After he quit, Elbogen could only wait out the pain and try to fill the new void in his life. He joined several groups on campus, including Friends of Homeless Animals, Amnesty International, Big Sibs and the Princeton Volunteer Leadership Initiative. It took time, but he now realizes that quitting basketball has opened other meaningful activities.

"I had so many options — there were so many things I could do to fill the void," he said. "I just didn't see them at first."

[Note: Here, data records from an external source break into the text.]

Lemma calculateRipple_radial_witness :
  WavyGrid.rippleDist (WavyGrid.mkUniforms 1 1 0 0)
    (Vec2f.mk (2 * 0 - 0.02) (2 * 0 - 0)) front_ripple
  = WavyGrid.rippleDist (WavyGrid.mkUniforms 1 1 0 0) front_uv front_ripple
  /\ WavyGrid.calculateRipple (WavyGrid.mkUniforms 1 1 0 0)
       (Vec2f.mk (2 * 0 - 0.02) (2 * 0 - 0)) front_ripple
     = WavyGrid.calculateRipple (WavyGrid.mkUniforms 1 1 0 0) front_uv
         front_ripple.
Proof.
  pose proof (rippleDist_mirror (WavyGrid.mkUniforms 1 1 0 0) front_uv
                front_ripple) as Hd.
  split; [exact Hd|]. apply calculateRipple_radial. exact Hd.
Defined.

End RippleRing.

(** ** The order of the uniform array *)


Section RippleSum.

Local Open Scope R_scope.

Lemma sum_defined_snoc l oc :
  sum_defined (l ++ [oc]) = t ← sum_defined l; c ← oc; Some (t + c).
Proof.
  induction l as [|a l IH].
  - destruct oc; simpl; [f_equal; lra|done].
  - change (sum_defined ((a :: l) ++ [oc]))
      with (c ← a; t ← sum_defined (l ++ [oc]); Some (c + t)).
    rewrite IH.
    change (sum_defined (a :: l))
      with (c ← a; t ← sum_defined l; Some (c + t)).
    destruct a, (sum_defined l), oc; simpl; try done. f_equal. lra.
Qed.
(** The values handed to [setProgress]. *)
Fixpoint reported (calls : list Call) : list Q :=
  match calls with
  | [] => []
  | setProgress v :: calls' => v :: reported calls'
  | _ :: calls' => reported calls'
  end.

(** Whether a call goes to the document library. *)
Definition to_jsPDF (c : Call) : bool :=
  match c with
  | setConverting _ | setProgress _ => false
  | _ => true
  end.

(** Whether a call is [pdf.addPage]. *)
Definition is_addPage (c : Call) : bool :=
  match c with
  | pdf_addPage _ => true
  | _ => false
  end.

(** The page the specification expects for one image: a page of the
    selected size that holds the rotated image at its placement. *)
Definition pageOf (selectedPageSize : PageSize) (margin : Q)
  (image : ImageFile) (size : Q * Q) : jsPDF.Page :=
  let p := computePlacement (fst size) (snd size) (rotation image)
             (width selectedPageSize) (height selectedPageSize) margin in
  {| jsPDF.getWidth := width selectedPageSize;
     jsPDF.getHeight := height selectedPageSize;
     jsPDF.content :=
       [ {| jsPDF.imageData :=
              {| source := preview image; turned := rotation image;
                 data_width := canvas_width p; data_height := canvas_height p |};
            jsPDF.at_x := x p; jsPDF.at_y := y p;
            jsPDF.drawn_width := imgWidth p;
            jsPDF.drawn_height := imgHeight p |} ] |}.


(** The pairs (image placed, progress reported right after it): each
    [pdf.addImage] that is directly followed by a [setProgress]. *)
Fixpoint milestones (calls : list Call) : list (string * Q) :=
  match calls with
  | [] => []
  | pdf_addImage d _ _ _ _ :: calls' =>
      match calls' with
      | setProgress v :: _ => (source d, v) :: milestones calls'
      | _ => milestones calls'
      end
  | _ :: calls' => milestones calls'
  end.

(** ** Vocabulary of the statements *)

(** Rotations that are a quarter turn. *)
Definition quarter_turn (rot : Z) : Prop := In rot [0; 90; 180; 270]%Z.

Definition quarter_turns (imgs : list ImageFile) : Prop :=
  Forall (fun image => quarter_turn (rotation image)) imgs.

(** What [rotateImage] does to one record (the function it maps). *)
Definition turn (id0 : string) (direction : Direction) (image : ImageFile)
  : ImageFile :=
  if String.eqb (id image) id0 then
    {| id := id image; file := file image; preview := preview image;
       rotation := Z.rem (rotation image + change direction + 360) 360 |}
  else image.

(** The natural size of an image that loads. *)
Definition sizeOf (env : Env) (image : ImageFile) : Q * Q :=
  match naturalSize env (preview image) with
  | Some size => size
  | None => (0, 0)
  end.

(** [k] of [totalImages] as a percentage, the way line 161 computes it. *)
Definition share (totalImages k : nat) : Q :=
  toNumber k / toNumber totalImages * 100.

(** The images that load have a positive width and height. *)
Definition positive_sizes (env : Env) (imgs : list ImageFile) : Prop :=
  forall image size,
    In image imgs -> naturalSize env (preview image) = Some size ->
    0 < fst size /\ 0 < snd size.

(** A run in which the browser cooperates: the selected page size is one of
    the table, every iteration obtains a 2D context and every image loads,
    with a positive width and height. *)
Definition favourable (env : Env) (s : State) : Prop :=
  In (pageSize s) (map fst pageSizes) /\
  (forall i, (i < List.length (images s))%nat -> getContext env i = true) /\
  (forall image, In image (images s) -> naturalSize env (preview image) <> None) /\
  positive_sizes env (images s).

Though he can no longer play basketball at the varsity level, the competitive fire is still there, waiting to be unleashed at Dillon Gym. A few weeks ago, he played in a three-on-three charity tournament — going so hard that he injured both his ankles. His father and brother laughed about it from afar, understanding it was a positive sign.

"I think it was the right decision," his brother said. "Brian seemed a lot happier — and he had the chance to expand and try a lot of new things, which is a huge part of what college is about."

Of course, there are still the little twinges of the heart.

"There are moments when I think he thinks about it — like last year when the team won the Ivy Championship and then went on to NCAAs," his father said. "But I think he's at peace with himself."